[Excerpted data]
(* ===== verification/ExtBase.v ===== *)
(** * What extensions need of a backend (extensions/, server/session.go)

    The data of the extension commands, and the optional interfaces a session
    may implement.  A handler asks for an interface with a type assertion; which
    ones succeed depends on the type of the session only. *)

From S2P Require Import Prelude Utf8 GoStrings GoTime NumSet Imap Decoder Encoder Writers.
From S2P Require Import ConnState Conn Commands Dispatch.

(** ** Data (namespace.go, quota.go, acl.go, metadata.go, sort.go, thread.go) *)
Record NamespaceDescriptor := mkNamespace { ns_Prefix : bytes; ns_Delim : Z }.
Record NamespaceData := mkNamespaceData {
  ns_Personal : list NamespaceDescriptor;
  ns_Other : list NamespaceDescriptor;
  ns_Shared : list NamespaceDescriptor;
}.

Record QuotaResourceData := mkQuotaResource { q_Name : bytes; q_Usage : Z; q_Limit : Z }.
Record QuotaData := mkQuotaData { q_Root : bytes; q_Resources : list QuotaResourceData }.
Record QuotaRootData := mkQuotaRoot { qr_Mailbox : bytes; qr_Roots : list bytes }.

(** Maps that a handler writes out are listed in the order they are ranged over. *)
Record ACLData := mkACLData { acl_Mailbox : bytes; acl_Rights : list (bytes * bytes) }.
Record ACLListRightsData := mkListRights {
  lr_Mailbox : bytes;
  lr_Identifier : bytes;
  lr_Required : bytes;
  lr_Optional : list bytes;
}.
Record ACLMyRightsData := mkMyRights { mr_Mailbox : bytes; mr_Rights : bytes }.

Record MetadataEntry := mkMetadataEntry { me_Name : bytes; me_Value : option bytes }.
Record MetadataOptions := mkMetadataOptions { mo_MaxSize : option Z; mo_Depth : bytes }.
Record MetadataData := mkMetadataData { md_Mailbox : bytes; md_Entries : list (bytes * option bytes) }.

Record SortCriterion := mkSortCriterion { sk_Key : bytes; sk_Reverse : bool }.
Record SortData := mkSortData { so_AllNums : list Z }.

Inductive Thread := mkThread { th_Num : Z; th_Children : list Thread }.
Record ThreadData := mkThreadData { Threads : list Thread }.

Record NotifySpec := mkNotifySpec { nf_Mailbox : bytes; nf_Events : list bytes }.
Record URLAuthRequest := mkURLAuth { ua_URL : bytes; ua_Mechanism : bytes }.
Record URLFetchResponse := mkURLFetch { uf_URL : bytes; uf_Data : option bytes }.

(** A source has [Filter] and [Mailboxes]; a mailbox may come without data. *)
Record MultiSearchSource := mkSource { ms_Filter : bytes; ms_Mailboxes : list bytes }.
Record MultiSearchResult := mkMultiResult {
  mu_Mailbox : bytes;
  mu_UIDValidity : Z;
  mu_Data : option SearchData;
}.

Record MultiAppendMessage := mkMultiAppend {
  ma_Flags : list bytes;
  ma_InternalDate : Time;
  ma_Literal : bytes;
}.
Inductive CatenatePart := PartURL (url : bytes) | PartText (text : bytes).

(** ** The interfaces *)
(** A writer argument is the list of calls made on it. *)
Definition writing (S W : Type) : Type := S -> (res unit * S) * list W.

Record SessionQuota (S : Type) := mkSessionQuota {
  GetQuota : bytes -> St S QuotaData;
  GetQuotaRoot : bytes -> St S (QuotaRootData * list QuotaData);
  SetQuota : bytes -> list QuotaResourceData -> St S QuotaData;
}.
Record SessionACL (S : Type) := mkSessionACL {
  SetACL : bytes -> bytes -> bytes -> bytes -> St S unit;
  DeleteACL : bytes -> bytes -> St S unit;
  GetACL : bytes -> St S ACLData;
  ListRights : bytes -> bytes -> St S ACLListRightsData;
  MyRights : bytes -> St S ACLMyRightsData;
}.
Record SessionMetadata (S : Type) := mkSessionMetadata {
  GetMetadata : bytes -> list bytes -> MetadataOptions -> St S MetadataData;
  SetMetadata : bytes -> list MetadataEntry -> St S unit;
}.
Record SessionFilters (S : Type) := mkSessionFilters {
  GetFilter : bytes -> St S bytes;
  SetFilter : bytes -> bytes -> St S unit;
}.
Record SessionNotify (S : Type) := mkSessionNotify {
  Notify : list NotifySpec -> St S unit;
  CancelNotify : St S unit;
}.
Record SessionURLAuth (S : Type) := mkSessionURLAuth {
  GenURLAuth : list URLAuthRequest -> St S (list bytes);
  ResetKey : bytes -> list bytes -> St S unit;
  URLFetch : list bytes -> St S (list URLFetchResponse);
}.
(** A message is given by the bytes its reader yields. *)
Record SessionUIDPlus (S : Type) := mkSessionUIDPlus {
  CopyUIDs : NumSet -> bytes -> St S (option CopyData);
  ExpungeUIDs : UIDSet -> writing S Z;
}.
Record SessionSpecialUse (S : Type) := mkSessionSpecialUse {
  ListSpecialUse : bytes -> list bytes -> ListOptions -> writing S ListData;
  CreateSpecialUse : bytes -> CreateOptions -> St S unit;
}.

Record SessionSearchRes (S : Type) := mkSessionSearchRes {
  SaveSearchResult : SearchData -> St S unit;
  GetSearchResult : St S (option SeqSet);
}.
Record SessionContext (S : Type) := mkSessionContext {
  SearchContext : bytes -> NumKind -> SearchCriteria -> SearchOptions -> St S SearchData;
  CancelSearchContext : list bytes -> St S unit;
}.
Definition SearchMethod (S : Type) : Type := NumKind -> SearchCriteria -> SearchOptions -> St S SearchData.

(** Which interfaces the session type has; those with one method are given by
    the method. *)
Class Extended (S : Type) := {
  as_Move : option (NumSet -> bytes -> writing S Z);
  as_Namespace : option (St S NamespaceData);
  as_ID : option (option (gmap bytes (option bytes)) -> St S (option (list (bytes * option bytes))));
  as_Sort : option (NumKind -> list SortCriterion -> SearchCriteria -> SearchOptions -> St S SortData);
  as_Thread : option (NumKind -> bytes -> SearchCriteria -> SearchOptions -> St S ThreadData);
  as_Unauthenticate : option (St S unit);
  as_Compress : option (bytes -> St S unit);
  as_Language : option (list bytes -> St S (bytes * list bytes));
  as_Convert : option (Z -> bytes -> bytes -> gmap bytes bytes -> St S bytes);
  as_Replace : option (NumSet -> bytes -> bytes -> AppendOptions -> St S (option AppendData));
  as_Quota : option (SessionQuota S);
  as_ACL : option (SessionACL S);
  as_Metadata : option (SessionMetadata S);
  as_Filters : option (SessionFilters S);
  as_Notify : option (SessionNotify S);
  as_URLAuth : option (SessionURLAuth S);
  as_UIDPlus : option (SessionUIDPlus S);
  as_SpecialUse : option (SessionSpecialUse S);
  as_ESearch : option (SearchMethod S);
  as_SearchRes : option (SessionSearchRes S);
  as_SearchFuzzy : option (SearchMethod S);
  as_Context : option (SessionContext S);
  as_Partial : option (SearchMethod S);
  as_MultiSearch : option (NumKind -> MultiSearchSource -> SearchCriteria -> SearchOptions ->
                           St S (list MultiSearchResult));
  as_ESort : option (NumKind -> list SortCriterion -> SearchCriteria -> SearchOptions -> St S SearchData);
  as_CondStore : option (NumSet -> StoreFlags -> StoreOptions -> writing S fetch_call);
  as_QResync : option (bytes -> SelectOptions -> St S SelectData);
  as_UIDOnly : option (St S unit);
  as_UTF8Accept : option (St S unit);
  as_Binary : option (bytes -> bytes -> AppendOptions -> St S (option AppendData));
  as_MultiAppend : option (bytes -> list MultiAppendMessage -> St S (list (option AppendData)));
  as_Catenate : option (bytes -> list CatenatePart -> AppendOptions -> St S (option AppendData));
  as_ListExtended : option (bytes -> list bytes -> ListOptions -> writing S ListData);
}.

Arguments SaveSearchResult {S}.
Arguments GetSearchResult {S}.
Arguments SearchContext {S}.
Arguments CancelSearchContext {S}.
Arguments GetQuota {S}.
Arguments GetQuotaRoot {S}.
Arguments SetQuota {S}.
Arguments SetACL {S}.
Arguments DeleteACL {S}.
Arguments GetACL {S}.
Arguments ListRights {S}.
Arguments MyRights {S}.
Arguments GetMetadata {S}.
Arguments SetMetadata {S}.
Arguments GetFilter {S}.
Arguments SetFilter {S}.
Arguments Notify {S}.
Arguments CancelNotify {S}.
Arguments GenURLAuth {S}.
Arguments ResetKey {S}.
Arguments URLFetch {S}.
Arguments CopyUIDs {S}.
Arguments ExpungeUIDs {S}.
Arguments ListSpecialUse {S}.
Arguments CreateSpecialUse {S}.

(** ** Handlers that write their own refusals *)
Section Refuse.
Context {U : Unicode} {Sess : Type}.

(** [if x, err := m; err != nil { f; return nil }] *)
Definition or_else {A} (m : H Sess A) (f : error -> H Sess unit) (k : A -> H Sess unit) : H Sess unit :=
  r ← attempt m;
  match r with inl e => f e | inr a => k a end.

Definition bad (ctx : CommandContext) (text : bytes) : H Sess unit := on_conn (WriteBAD (x_Tag ctx) text).
Definition no (ctx : CommandContext) (text : bytes) : H Sess unit := on_conn (WriteNO (x_Tag ctx) text).
(** [fmt.Sprintf("... failed: %v", err)] *)
Definition no_failed (ctx : CommandContext) (what : bytes) (e : error) : H Sess unit :=
  no ctx (what ++ " failed: " ++ Error e).

(** [ctx.Session.(I)] *)
Definition asserting {I} (i : option I) (missing : H Sess unit) (k : I -> H Sess unit) : H Sess unit :=
  match i with Some i => k i | None => missing end.
(** The guard of the handlers that check the state themselves. *)
Definition in_states (allowed : list ConnState) (refused k : H Sess unit) : H Sess unit :=
  c ← get_conn;
  if bool_decide (conn_State c ∈ allowed) then k else refused.
(** A method of a nil decoder panics. *)
Definition use_decoder (ctx : CommandContext) : H Sess unit :=
  if x_decoder ctx then mret tt else st_panic.
End Refuse.

Notation "'let?' x := m 'else' f 'in' k" := (or_else m (fun _ => f) (fun x => k))
  (at level 200, x name, m at level 100, f at level 100, k at level 200, right associativity) : imap_scope.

[What is required] Exactly as they appear, copy the lines of the listing above from the first through the one that contains "Record URLFetchResponse := mkURLFetch", and nothing more.

[Answer section]
(* ===== verification/ExtBase.v ===== *)
(** * What extensions need of a backend (extensions/, server/session.go)

    The data of the extension commands, and the optional interfaces a session
    may implement.  A handler asks for an interface with a type assertion; which
    ones succeed depends on the type of the session only. *)

From S2P Require Import Prelude Utf8 GoStrings GoTime NumSet Imap Decoder Encoder Writers.
From S2P Require Import ConnState Conn Commands Dispatch.

(** ** Data (namespace.go, quota.go, acl.go, metadata.go, sort.go, thread.go) *)
Record NamespaceDescriptor := mkNamespace { ns_Prefix : bytes; ns_Delim : Z }.
Record NamespaceData := mkNamespaceData {
  ns_Personal : list NamespaceDescriptor;
  ns_Other : list NamespaceDescriptor;
  ns_Shared : list NamespaceDescriptor;
}.

Record QuotaResourceData := mkQuotaResource { q_Name : bytes; q_Usage : Z; q_Limit : Z }.
Record QuotaData := mkQuotaData { q_Root : bytes; q_Resources : list QuotaResourceData }.
Record QuotaRootData := mkQuotaRoot { qr_Mailbox : bytes; qr_Roots : list bytes }.

(** Maps that a handler writes out are listed in the order they are ranged over. *)
Record ACLData := mkACLData { acl_Mailbox : bytes; acl_Rights : list (bytes * bytes) }.
Record ACLListRightsData := mkListRights {
  lr_Mailbox : bytes;
  lr_Identifier : bytes;
  lr_Required : bytes;
  lr_Optional : list bytes;
}.
Record ACLMyRightsData := mkMyRights { mr_Mailbox : bytes; mr_Rights : bytes }.

Record MetadataEntry := mkMetadataEntry { me_Name : bytes; me_Value : option bytes }.
Record MetadataOptions := mkMetadataOptions { mo_MaxSize : option Z; mo_Depth : bytes }.
Record MetadataData := mkMetadataData { md_Mailbox : bytes; md_Entries : list (bytes * option bytes) }.

Record SortCriterion := mkSortCriterion { sk_Key : bytes; sk_Reverse : bool }.
Record SortData := mkSortData { so_AllNums : list Z }.

Inductive Thread := mkThread { th_Num : Z; th_Children : list Thread }.
Record ThreadData := mkThreadData { Threads : list Thread }.

Record NotifySpec := mkNotifySpec { nf_Mailbox : bytes; nf_Events : list bytes }.
Record URLAuthRequest := mkURLAuth { ua_URL : bytes; ua_Mechanism : bytes }.
Record URLFetchResponse := mkURLFetch { uf_URL : bytes; uf_Data : option bytes }.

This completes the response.